Readers
have responded to my proposal for a Primary Pediatrics Laboratory.
#1
Some have pointed out that the proposal needs to meet the objection
that it ignores the needs of the general population and might be seen
as promoting a double (or even more levels) standard of care.
#2
Others have wondered if we should be looking for ways to test better
methods and increasing use of midlevel practitioners as a way of
stretching scarce resources of money and personnel.
Answer
to objection #1: Building the ideal in a model practice is just that,
building an ideal. It's not a prescription for a whole system. You
put all your money and effort into building the Warriors, and then
the rest of the basketball world can look on with wonder, and emulate
as possible. The Warriors inspire, and they instruct. Laws then
support a fair distribution of resources. Building the Warriors
doesn't hurt, rather it helps the school teams and summer leagues around the nation.
Answer
to objection #2: the PPL is kind of a mind bender, or paradigm
shifter. We are so used to operating under budget constraints
and being good citizens in primary care. Think like a
procedural specialist where the money just rolls in -- think fine art
and walnut paneling of our cardiology colleagues instead. They
are used to thinking in exactly the opposite way we think.
Imagine
if cost were no object -- no object. Where the task was to go
higher and higher in every way. Think different. Does
anyone think about cost when designing a new, better aortic valve?

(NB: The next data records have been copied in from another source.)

(** C10: the gizmos drawn are exactly a sphere at the hit point and an
    arrow along the normalized normal for each pointer whose nearest hit
    has both a position and a normal; a pointer without a nearest hit, or
    whose nearest hit lacks either, adds nothing. *)
Theorem draw_mesh_intersections_only_full_hits {Vec3 : Type}
    (vadd : Vec3 -> Vec3 -> Vec3) (vscale : Vec3 -> Q -> Vec3)
    (normalize : Vec3 -> Vec3) (ps : list (PointerInteraction Vec3)) :
  (forall g,
     In g (draw_mesh_intersections vadd vscale normalize ps) <->
     exists i e hit p n,
       In i ps /\ get_nearest_hit i = Some (e, hit) /\
       hit_position hit = Some p /\ hit_normal hit = Some n /\
       (g = GSphere p (5 # 100) RED_500 \/
        g = GArrow p (vadd p (vscale (normalize n) (1 # 2))) PINK_100)) /\
  (forall i ps1 ps2,
     (forall e hit, get_nearest_hit i = Some (e, hit) ->
                    hit_position hit = None \/ hit_normal hit = None) ->
     draw_mesh_intersections vadd vscale normalize (ps1 ++ i :: ps2) =
     draw_mesh_intersections vadd vscale normalize (ps1 ++ ps2)).
Proof.
  split.
  - intros g. unfold draw_mesh_intersections. rewrite in_flat_map. split.
    + intros ([p n] & Hin & Hg). apply in_filter_map in Hin as ([e hit] & Hin & Hz).
      apply in_filter_map in Hin as (i & Hi & Hh).
      unfold option_zip in Hz.
      destruct (hit_position hit) as [p'|] eqn:Hp, (hit_normal hit) as [n'|] eqn:Hn;
        try discriminate.
      injection Hz as <- <-.
      exists i, e, hit, p', n'. repeat split; try done.
      simpl in Hg. destruct Hg as [<-|[<-|[]]]; auto.
    + intros (i & e & hit & p & n & Hi & Hh & Hp & Hn & Hg).
      exists (p, n). split.
      * apply in_filter_map. exists (e, hit). split.
        -- apply in_filter_map. eauto.
        -- unfold option_zip. by rewrite Hp, Hn.
      * simpl. destruct Hg as [->| ->]; auto.
  - intros i ps1 ps2 Hi. unfold draw_mesh_intersections.
    rewrite !filter_map_app. simpl.
    destruct (get_nearest_hit i) as [[e hit]|] eqn:Hh; [|done].
    simpl. unfold option_zip.
    destruct (Hi e hit eq_refl) as [-> | ->]; [done|].
    by destruct (hit_position hit).
Qed.

Lemma draw_mesh_intersections_only_full_hits_witness :
  draw_mesh_intersections qadd3 qscale3 id sample_pointers =
    [GSphere (1%Q, 0%Q, 0%Q) (5 # 100) RED_500;
     GArrow (1%Q, 0%Q, 0%Q) (qadd3 (1%Q, 0%Q, 0%Q) (qscale3 (0%Q, 1%Q, 0%Q) (1 # 2)))
       PINK_100] /\
  draw_mesh_intersections qadd3 qscale3 id sample_pointers =
    draw_mesh_intersections qadd3 qscale3 id ([pointer_no_hit] ++ [pointer_full]).
Proof.
  split; [reflexivity|].
  apply (proj2 (draw_mesh_intersections_only_full_hits qadd3 qscale3 id
                  sample_pointers)
           pointer_no_normal [pointer_no_hit] [pointer_full]).
  intros e hit H. injection H as _ <-. right. reflexivity.
Defined.

(** ** Further properties of [play_animation_when_ready] *)

(** The two outcomes of a successful invocation. *)
Lemma play_animation_when_ready_cases (w w' : World) (target : Entity) :
  play_animation_when_ready target w = Some w' ->
  (animations_to_play w !! target = None /\ w' = w) \/
  (exists atp, animations_to_play w !! target = Some atp /\
     (forall d, d ∈ insert_targets (players w) (iter_descendants w target) ->
                d < next_entity w) /\
     w' = set_graph_handles
            (set_players w (players_after (index atp) (players w)
                              (iter_descendants w target)))
            (handles_after (graph_handle atp) (graph_handles w)
               (insert_targets (players w) (iter_descendants w target)))).
Proof.
  intros H1. destruct (animations_to_play w !! target) as [atp|] eqn:Hatp.
  - right. exists atp. pose proof (play_animation_when_ready_inv w w' target atp Hatp H1) as Hal.
    rewrite (play_animation_when_ready_marker w target atp Hatp Hal) in H1.
    injection H1 as <-. done.
  - left. rewrite play_animation_when_ready_no_marker in H1 by done.
    by injection H1 as <-.
Qed.

(** The observer keeps the world well formed. *)
Theorem play_animation_when_ready_preserves_wf (w w' : World) (target : Entity) :
  wf w -> play_animation_when_ready target w = Some w' -> wf w'.
Proof.
  intros Hwf H1.
  destruct (play_animation_when_ready_cases w w' target H1)
    as [[_ ->]|(atp & Hatp & Hal & ->)]; [done|].
  destruct Hwf as (Hc & Ha & Hp & Hg & Hs & Ht & Ho).
  split; [done|]. split; [done|]. split; [|split; [|done]].
  - intros k p Hk. simpl in Hk |- *.
    destruct (proj1 (players_after_is_Some (index atp) (players w)
                       (iter_descendants w target) k) (ex_intro _ p Hk)) as [p0 Hp0].
    exact (Hp k p0 Hp0).
  - intros k h Hk. simpl in Hk |- *. rewrite handles_after_lookup in Hk.
    case_decide as Hin; [exact (Hal k Hin)|exact (Hg k h Hk)].
Qed.
(** C6.  When the [realloc] that makes room for the received bytes fails,
    [recv_datagram] ends in [flush_all_and_abort]: every client with data
    has its buffer written as a record with a newline added, in the order
    of the array; then the marker line is written, the stream is flushed,
    and the program exits with status 1.  No buffered byte is left. *)
Theorem abort_flushes_all now d st i st1 :
  reachable localtime any_time st ->
  find_client (sockaddr_of d) st = (Some i, st1) ->
  hd true (realloc_tape st1) = false ->
  let st' := recv_datagram localtime now d st in
  status st' = Some 1 /\
  Forall (fun c => buffer c = []) (clients st') /\
  is_Some (log_fp st') /\
  exists evs,
    out st' =
      out st ++ evs ++
      [EvPrint (log_fp st') abort_marker; EvFlush (log_fp st'); EvExit 1] /\
    records evs =
      map (fun c => (addr_str c, buffer c ++ [nl]))
        (filter has_data (clients st)).
Proof.
  intros Hr Hf Hh st'. pose proof (reachable_inv _ _ _ Hr) as Hi.
  pose proof (find_client_spec (sockaddr_of d) st) as Ho.
  rewrite Hf in Ho. simpl in Ho.
  pose proof (inv_find_client _ _ _ _ Hi Ho) as Hi1.
  destruct (find_client_index _ _ _ _ Ho) as (c0 & Hc0 & Ha).
  (* the state in which [flush_all_and_abort] is called *)
  set (st2 := set_clients (<[i := stamped now c0]> (clients st1))
                (set_realloc_tape (tail (realloc_tape st1)) st1)).
  assert (E : st' = flush_all_and_abort localtime st2).
  { unfold st', recv_datagram. rewrite Hf, Hc0. unfold realloc.
    rewrite Hh. simpl. done. }
  assert (Hi2 : inv st2).
  { pose proof (inv_clients _ Hi1) as Hok.
    rewrite Forall_lookup in Hok. specialize (Hok _ _ Hc0).
    apply (inv_insert (set_realloc_tape _ st1) i c0);
      [by apply inv_set_realloc_tape | done | apply addr_stamped |].
    by apply client_ok_stamped. }
  assert (Hout : out st2 = out st /\
    map (fun c => (addr_str c, buffer c ++ [nl])) (filter has_data (clients st2)) =
    map (fun c => (addr_str c, buffer c ++ [nl])) (filter has_data (clients st))).
  { unfold st2. simpl. rewrite (filter_has_data_insert now _ i c0 Hc0).
    inversion Ho as [j Hl E1 E2 | stx Hl Hc Hh' Hcs Ht U Hd E1 E2 | |]; subst.
    - done.
    - split; [by destruct U |].
      rewrite Hcs, filter_app, map_app. simpl. by rewrite app_nil_r. }
  destruct Hout as [Hout Hrec].
  pose proof (inv_flush_all_and_abort localtime _ Hi2) as Hi3.
  rewrite E. unfold flush_all_and_abort in *.
  pose proof (flush_where_clients localtime
    (fun c => negb (avail c =? 0)) (clients st2) st2) as Hcs.
  destruct (flush_where_records (fun c => negb (avail c =? 0))
    (clients st2) st2) as (evs & O & R).
  { eapply Forall_impl; [apply (inv_clients _ Hi2) |].
    by intros c (_ & _ & _ & H & _). }
  { intros c. rewrite avail_zero. unfold has_data.
    case_bool_decide; [done | tauto]. }
  destruct (flush_where _ _ _ _) as [cs st3]. simpl in *.
  split; [done |]. split.
  { subst cs. apply Forall_forall. intros c [x [-> Hx]]%list_elem_of_fmap.
    rewrite avail_zero. case_bool_decide; simpl; done. }
  split; [apply (inv_log_fp _ Hi3) |].
  exists evs. unfold emit. simpl. split.
  - by rewrite O, Hout, <- !app_assoc.
  - rewrite R, <- Hrec. f_equal. apply list_filter_iff.
    intros c. rewrite avail_zero. unfold has_data.
    case_bool_decide; simpl; split; try done; tauto.
Qed.
(** * Versioned catalog swap of the Glue overwrite job

    A shallow embedding of [lib/overwrite_glue.py]: the Python string and
    list primitives the job uses, the dictionaries it passes to and receives
    from the Glue catalog client, a model of that client (tables, partitions,
    paginated listings, batch limits, injected call failures), the Glue sink
    taken as a parameter, and the job's own functions under their own names.
    The theorems follow the definitions. *)

From Stdlib Require Import ZArith Lia Ascii String DecimalString DecimalZ.
From stdpp Require Import base strings gmap list.

Set Warnings "-register-all".

(** ** Python values and exceptions *)

(** The JSON-like values carried by the dictionaries of the boto3 Glue
    client. *)
Inductive value :=
  | VStr (s : string)
  | VInt (n : Z)
  | VBool (b : bool)
  | VList (l : list value)
  | VDict (d : gmap string value).

Abbreviation dict := (gmap string value).

(** The exceptions the job can meet.  [ClientError code] is botocore's
    exception for an error answered by the service or by the transport,
    [ParamValidationError] its refusal of a malformed request, and
    [SinkError] any failure of the Glue sink. *)
Inductive exn :=
  | KeyError (k : string)
  | IndexError
  | ValueError
  | TypeError
  | AttributeError
  | ClientError (code : string)
  | ParamValidationError
  | SinkError (msg : string).

Inductive result (A : Type) :=
  | Ok (a : A)
  | Raise (e : exn).
Arguments Ok {A} a.
Arguments Raise {A} e.

Definition rbind {A B} (r : result A) (f : A → result B) : result B :=
  match r with
  | Ok a => f a
  | Raise e => Raise e
  end.

(** What a call logs of its result: the exception, if any. *)
Definition outcome {A} (r : result A) : option exn :=
  match r with
  | Ok _ => None
  | Raise e => Some e
  end.

(** [d[k]] *)
Definition getitem (d : dict) (k : string) : result value :=
  match d !! k with
  | Some v => Ok v
  | None => Raise (KeyError k)
  end.

(** [v[k]] for a value that has to be a dictionary to be subscripted by a
    string. *)
Definition subscript (v : value) (k : string) : result value :=
  match v with
  | VDict d => getitem d k
  | _ => Raise TypeError
  end.

(** ** Python strings

    Strings are taken over the ASCII range, where Python's characters and
    the characters of [string] coincide. *)
Module Py.

(** [s.split(sep)] for a one-character separator: never an empty list. *)
Fixpoint split (sep : ascii) (s : string) : list string :=
  match s with
  | EmptyString => [EmptyString]
  | String c s' =>
      if Ascii.eqb c sep then EmptyString :: split sep s'
      else match split sep s' with
           | [] => [String c EmptyString]
           | h :: t => String c h :: t
           end
  end.

(** [sep.join(l)] *)
Fixpoint join (sep : string) (l : list string) : string :=
  match l with
  | [] => EmptyString
  | [x] => x
  | x :: rest => x +:+ sep +:+ join sep rest
  end.

(** [s.startswith(p)] *)
Fixpoint startswith (p s : string) : bool :=
  match p, s with
  | EmptyString, _ => true
  | String a p', String b s' => Ascii.eqb a b && startswith p' s'
  | String _ _, EmptyString => false
  end.

(** [s.endswith(p)]: [p] is [s] or ends what follows the first character
    of [s]. *)
Fixpoint endswith (p s : string) : bool :=
  String.eqb s p ||
  match s with
  | EmptyString => false
  | String _ s' => endswith p s'
  end.

(** [s.replace(old, new)] for a non-empty [old]: the occurrences are taken
    from the left and do not overlap; [skip] counts the characters of the
    occurrence just replaced that are still to be passed over. *)
Fixpoint replace_from (old new : string) (skip : nat) (s : string) : string :=
  match s with
  | EmptyString => EmptyString
  | String c s' =>
      match skip with
      | S k => replace_from old new k s'
      | O =>
          if startswith old s
          then new +:+ replace_from old new (String.length old - 1) s'
          else String c (replace_from old new 0 s')
      end
  end.

Definition replace (old new s : string) : string := replace_from old new 0 s.

(** [str(n)] for an integer. *)
Definition str (n : Z) : string := NilZero.string_of_int (Z.to_int n).

(** The white space [int()] skips around an ASCII literal. *)
Definition is_space (c : ascii) : bool :=
  let n := nat_of_ascii c in
  ((9 <=? n) && (n <=? 13)) || (n =? 32).

Definition digit_of (c : ascii) : option Z :=
  let n := nat_of_ascii c in
  if (48 <=? n) && (n <=? 57) then Some (Z.of_nat (n - 48)) else None.

Fixpoint lstrip (s : string) : string :=
  match s with
  | EmptyString => EmptyString
  | String c s' => if is_space c then lstrip s' else s
  end.

Fixpoint rstrip (s : string) : string :=
  match s with
  | EmptyString => EmptyString
  | String c s' =>
      match rstrip s' with
      | EmptyString => if is_space c then EmptyString else String c EmptyString
      | r => String c r
      end
  end.

Definition strip (s : string) : string := rstrip (lstrip s).

(** The digits of a base-10 literal: single underscores are allowed between
    two digits, and there is at least one digit.  [after_digit] tells that
    the previous character was a digit. *)
Fixpoint parse_digits (acc : Z) (after_digit : bool) (s : string) : option Z :=
  match s with
  | EmptyString => if after_digit then Some acc else None
  | String c s' =>
      match digit_of c with
      | Some d => parse_digits (10 * acc + d) true s'
      | None =>
          if Ascii.eqb c "_" && after_digit then parse_digits acc false s'
          else None
      end
  end.

(** [s[1:]] *)
Definition tail (s : string) : string :=
  match s with
  | EmptyString => EmptyString
  | String _ s' => s'
  end.
Definition EnableToolset (request : CallToolRequest) : M result :=
  match requiredParam request "toolset" with
  | inr err => mret (Some (mcp.NewToolResultError err), None)
  | inl toolsetName =>
      tg ← gets group;
      match ToolsetGroup.Toolsets tg !! toolsetName with
      | None =>
          mret (Some (mcp.NewToolResultError
                        ("Toolset " +:+ toolsetName +:+ " not found")), None)
      | Some toolset =>
          t ← deref toolset;
          if Toolset.Enabled t then
            mret (Some (mcp.NewToolResultText
                          ("Toolset " +:+ toolsetName +:+ " is already enabled")), None)
          else
            _ ← on toolset (Toolset.set_Enabled true);
            t ← deref toolset;
            _ ← modify (set_host (server.AddTools (Toolset.GetActiveTools t)));
            mret (Some (mcp.NewToolResultText
                          ("Toolset " +:+ toolsetName +:+ " enabled")), None)
      end
  end.

(** The loop [for name := range toolsetGroup.Toolsets] that fills
    [featureMap], over the keys in the order [names]. *)
Fixpoint range_features (names : list string) (featureMap : gmap string bool)
    : M (gmap string bool) :=
  match names with
  | [] => mret featureMap
  | name :: names =>
      b ← IsEnabled name;
      range_features names (<[name := b]> featureMap)
  end.
(** * audio-cropper: the chunk model, the sample-buffer edits, the
      time-to-pixel mapping, the player, the undo history and the WAV
      export, embedded from the JavaScript sources.

    Number model.  The code is embedded twice.

    In the first embedding (modules [ChunkManager] to [WavExport]) a
    JavaScript number that holds a time (seconds) or a pixel coordinate is
    a rational [Q] and its arithmetic is exact.  The statements made over
    it involve only copies, comparisons and integers, or name each value
    by the operations that the code evaluates.  Frame indices
    ([Math.floor] of a time multiplied by the sample rate) are integers
    [Z].  Chunk ids and the id counter are integers [Z] (the counter is
    only ever incremented by one, and stays exact far beyond any reachable
    number of splits).  Equality of times is [Qeq] ([==]) unless a value is
    produced literally.

    In the second embedding (module [Machine]) the same functions take the
    arithmetic of the machine as a parameter: a rounding [rnd] is applied
    to the result of every [+], [-], [*] and [/] on times,
    [createBuffer] ends with the host's [NotSupportedError] when the frame
    count is below 1, and a sample is a real number or NaN whose
    operations are rounded to binary64, whose stores are rounded to
    binary32, and whose [Math.cos], [Math.sqrt], [Math.pow] and [Math.PI]
    are those of the arithmetic.  The statements made over it hold for
    every such arithmetic; module [Double] gives the rounding of binary64
    on the rationals, with which the examples are computed.

    Samples.  The copying operations (range deletion, concatenation) never
    compute with a sample, so they are stated for any sample type that has
    the value 0, a NaN and JavaScript's truthiness.  In the first embedding
    the fade and the normalisation compute with real numbers [R] (no
    rounding), and [Math.sqrt], [Math.pow], [Math.cos] and [Math.PI] are
    [sqrt], [Rpower], [cos] and [PI]; they serve the bounds on the cosine
    ease and the statements on what an edit leaves of the editor.  The WAV
    export clamps and rounds samples; there a
    sample is a rational or NaN. *)

From Stdlib Require Import QArith Qround Qminmax Qabs ZArith List Bool Lia Psatz.
From Stdlib Require Import Reals String Sorted.
Import ListNotations.

Open Scope Q_scope.

(** ** JavaScript comparisons on numbers, as boolean tests *)

Definition Qleb (x y : Q) : bool := Qle_bool x y.
Definition Qltb (x y : Q) : bool := negb (Qle_bool y x).
Definition Qgeb (x y : Q) : bool := Qle_bool y x.
Definition Qgtb (x y : Q) : bool := negb (Qle_bool x y).

Declare Scope js_scope.
Delimit Scope js_scope with js.
Notation "x <=? y" := (Qleb x y) (at level 70, no associativity) : js_scope.
Notation "x <? y" := (Qltb x y) (at level 70, no associativity) : js_scope.
Notation "x >=? y" := (Qgeb x y) (at level 70, no associativity) : js_scope.
Notation "x >? y" := (Qgtb x y) (at level 70, no associativity) : js_scope.
Open Scope js_scope.

(** [array.map(f).filter(x => x !== null)]: the entries that are not null,
    in order. *)
Fixpoint filterNull {A : Type} (l : list (option A)) : list A :=
  match l with
  | [] => []
  | Some x :: l' => x :: filterNull l'
  | None :: l' => filterNull l'
  end.

(** ** Loops *)

(** The integers [a, a+1, ..., b-1]. *)
Definition zrange (a b : Z) : list Z :=
  map (fun k => (a + Z.of_nat k)%Z) (seq 0 (Z.to_nat (b - a))).

(** [for (let i = a; i < b; i++) body], threading the mutated state. *)
Definition forRange {S : Type} (a b : Z) (body : Z -> S -> S) (s : S) : S :=
  fold_left (fun s i => body i s) (zrange a b) s.

(** ** Samples and typed arrays *)

(** The sample value [0] a fresh [Float32Array] is filled with. *)
Class Zero (A : Type) : Type := zero : A.

(** What a copy can observe of a sample: the value NaN (what storing
    [undefined] into a [Float32Array] writes) and truthiness (false for 0,
    -0 and NaN). *)
Class Falsy (A : Type) : Type := {
  NaN : A;
  truthy : A -> bool
}.

(** Real-valued samples. *)
#[export] Instance Zero_R : Zero R := 0%R.

Module TypedArray.

(** [data[i]]: [None] is [undefined], the result for an index outside the
    array. *)
Definition get {A : Type} (data : list A) (i : Z) : option A :=
  if (i <? 0)%Z then None else nth_error data (Z.to_nat i).

Fixpoint set_nat {A : Type} (data : list A) (n : nat) (v : A) : list A :=
  match data, n with
  | [], _ => []
  | _ :: rest, O => v :: rest
  | x :: rest, S n' => x :: set_nat rest n' v
  end.

(** [data[i] = v]: a store outside the array is dropped, the array never
    grows. *)
Definition set {A : Type} (data : list A) (i : Z) (v : A) : list A :=
  if (i <? 0)%Z then data else set_nat data (Z.to_nat i) v.

(** The number written by [data[i] = x] when [x] may be [undefined]. *)
Definition ofUndefined {A : Type} `{Falsy A} (x : option A) : A :=
  match x with
  | Some v => v
  | None => NaN
  end.

(** [x || 0]. *)
Definition orZero {A : Type} `{Zero A} `{Falsy A} (x : option A) : A :=
  match x with
  | Some v => if truthy v then v else zero
  | None => zero
  end.

End TypedArray.

(** ** The Web Audio [AudioBuffer] *)

Module AudioBuffer.

Record t (A : Type) : Type := mk {
  sampleRate : Q;
  length : nat;
  channelData : list (list A)
}.
Arguments mk {A} _ _ _.
Arguments sampleRate {A} _.
Arguments length {A} _.
Arguments channelData {A} _.

Definition numberOfChannels {A : Type} (b : t A) : nat :=
  List.length (channelData b).

(** [buffer.duration], in seconds. *)
Definition duration {A : Type} (b : t A) : Q :=
  inject_Z (Z.of_nat (length b)) / sampleRate b.

(** [buffer.getChannelData(channel)], for a channel the buffer has. *)
Definition getChannelData {A : Type} (b : t A) (channel : Z) : list A :=
  match TypedArray.get (channelData b) channel with
  | Some data => data
  | None => []
  end.

(** The effect on the buffer of mutating the array that
    [getChannelData(channel)] returned. *)
Definition setChannelData {A : Type} (b : t A) (channel : Z) (data : list A)
  : t A :=
  mk (sampleRate b) (length b) (TypedArray.set (channelData b) channel data).

(** [audioContext.createBuffer(channels, length, sampleRate)]: [channels]
    arrays of [length] zeros.  (The host refuses a frame count below 1; the
    model allocates an empty buffer there.) *)
Definition createBuffer {A : Type} `{Zero A} (channels : nat) (length : Z)
  (sampleRate : Q) : t A :=
  mk sampleRate (Z.to_nat length)
     (repeat (repeat zero (Z.to_nat length)) channels).

(** Every channel holds [length] frames. *)
Definition wf {A : Type} (b : t A) : Prop :=
  Forall (fun data => List.length data = length b) (channelData b).

End AudioBuffer.

(** ** js/chunk-manager.js *)

Module ChunkManager.

(** A chunk object [{ start, end, id }]. *)
Record Chunk : Type := mkChunk {
  start : Q;
  end_ : Q;
  id : Z
}.

(** The fields of a [ChunkManager] that carry state of the model (the DOM
    overlays are display only). *)
Record t : Type := mkManager {
  chunks : list Chunk;
  selectedChunk : option Chunk;
  nextChunkId : Z
}.

(** [constructor]. *)
Definition new : t :=
  {| chunks := [ {| start := 0; end_ := 0; id := 0 |} ];
     selectedChunk := None;
     nextChunkId := 1 |}.

(** [initializeChunks(audioBuffer)], given [audioBuffer.duration]. *)
Definition initializeChunks (duration : Q) (m : t) : t :=
  {| chunks := [ {| start := 0; end_ := duration; id := 0 |} ];
     selectedChunk := None;
     nextChunkId := 1 |}.

(** [chunks.findIndex(pred)], with [None] for -1. *)
Fixpoint findIndex {A : Type} (pred : A -> bool) (l : list A) : option nat :=
  match l with
  | [] => None
  | x :: l' =>
      if pred x then Some O
      else match findIndex pred l' with
           | Some i => Some (S i)
           | None => None
           end
  end.

(** [array.splice(index, 1, a, b)] for an index inside the array. *)
Definition splice1 {A : Type} (l : list A) (index : nat) (a b : A) : list A :=
  firstn index l ++ a :: b :: skipn (S index) l.
(** X13. [handleSubmit] reads the quantity and the reorder level with
    [parseInt], which stops at the first character that is not a digit
    and reports no error: a field whose text is the decimal numeral of a
    count followed by anything that does not start with a digit (a
    fraction as in 12.5, an exponent as in 1e3, a unit) is sent as that
    count, the rest being dropped.  (After a lone 0 the next character
    must not be x or X, which would announce a hexadecimal numeral.) *)
Theorem parseForm_truncates_counts
  (f : AddProduct.FormData) (q r : Z) (afterQ afterR : string) :
  0 <= q ->
  0 <= r ->
  AddProduct.quantity f = (string_of_Z q ++ afterQ)%string ->
  AddProduct.reorderLevel f = (string_of_Z r ++ afterR)%string ->
  endsNumeral afterQ = true ->
  endsNumeral afterR = true ->
  (q = 0 -> startsWithX afterQ = false) ->
  (r = 0 -> startsWithX afterR = false) ->
  draftQuantity (AddProduct.parseForm f) = Z2F q
  /\ draftReorderLevel (AddProduct.parseForm f) = Z2F r.
Proof.
  intros Hq Hr Hfq Hfr Haq Har Hxq Hxr.
  unfold AddProduct.parseForm. cbn [draftQuantity draftReorderLevel].
  rewrite Hfq, Hfr. split; now apply parseInt_numeral.
Qed.

Lemma parseForm_truncates_counts_witness :
  draftQuantity
    (AddProduct.parseForm (AddProduct.mkFormData "Bolt" "B-7" "12.5" "2.50" "1e3"))
  = Z2F 12
  /\ draftReorderLevel
       (AddProduct.parseForm (AddProduct.mkFormData "Bolt" "B-7" "12.5" "2.50" "1e3"))
     = Z2F 1.
Proof.
  apply (parseForm_truncates_counts
           (AddProduct.mkFormData "Bolt" "B-7" "12.5" "2.50" "1e3") 12 1 ".5" "e3").
  - lia.
  - lia.
  - reflexivity.
  - reflexivity.
  - reflexivity.
  - reflexivity.
  - intros H. discriminate H.
  - intros H. discriminate H.
Defined.

(* ================================================================== *)
(** * Clicks in a Dashboard row *)

(** X14. A click in a row of the Dashboard table invokes at most one
    callback.  On the Restock and Sell buttons it is
    [onNavigateToUpdateStock] with the product's id and the button's
    action, on the View button and on the cells outside the actions
    column it is [onViewProduct] with the product's id, once; a click on a
    button never opens the product view as well, and a click on the
    disabled Sell button (quantity 0) or between the buttons invokes
    nothing. *)
Theorem row_click_invokes_one_callback (product : Product) (target : RowTarget) :
  (List.length (clickRow product target) <= 1)%nat
  /\ (forall productId,
        In (onViewProduct productId) (clickRow product target)
        <-> productId = id product /\ (target = ViewButton \/ target = DataCell))
  /\ (forall productId action,
        In (onNavigateToUpdateStock productId action) (clickRow product target)
        <-> productId = id product
            /\ ((target = RestockButton /\ action = restockAction)
                \/ (target = SellButton /\ action = sellAction
                    /\ Dashboard.sellDisabled product = false))).
Proof.
  unfold clickRow, clickPath, Dashboard.sellDisabled.
  destruct target; try destruct (quantity product =? 0); cbn;
    (split; [lia |]); split; intros;
    intuition (try discriminate; try congruence);
    repeat match goal with
      | H : onViewProduct _ = onViewProduct _ |- _ => injection H as H
      | H : onNavigateToUpdateStock _ _ = onNavigateToUpdateStock _ _ |- _ =>
          injection H as H ?
      end; subst; auto; try discriminate.
Qed.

Etc. Think about primary care being the Cadillac, What
would you do?
In
fact, in an academic center where money could be abundant, could you
achieve the highest quality care possible? No one really
tries. Primary care tries tries this and that, but not the
whole ball of wax. But it is possible to do so. The
barrier is simply our way of thinking.
Benefactors
generally think of the traditional -- more top heart surgery, more
that sort of stuff, more really deluxe hospitals. Benefactors
want to see kids in their beds getting better because of something
their money bought. But benefactors also think of fixing
education in primary care terms, so it is possible that they could
look at things differently. What they need is a proselytizer.
I haven't seen that pediatric primary care proselytizer; the world is
looking for that leader.
Think
of the Peter Bent Brigham Hospital and the recent scandal of treating
a Middle Eastern prince differently as they rent out several rooms on
the top floor. What if, instead of attracting royalty for
specialty services, someplace like the Brigham hoped to construct the
same quality service for primary care, no costs too high, no
patient/clinician ratio too low? What could one do? I can
think of lots of things.
Someone
will want to be that leader. I wonder where it will be.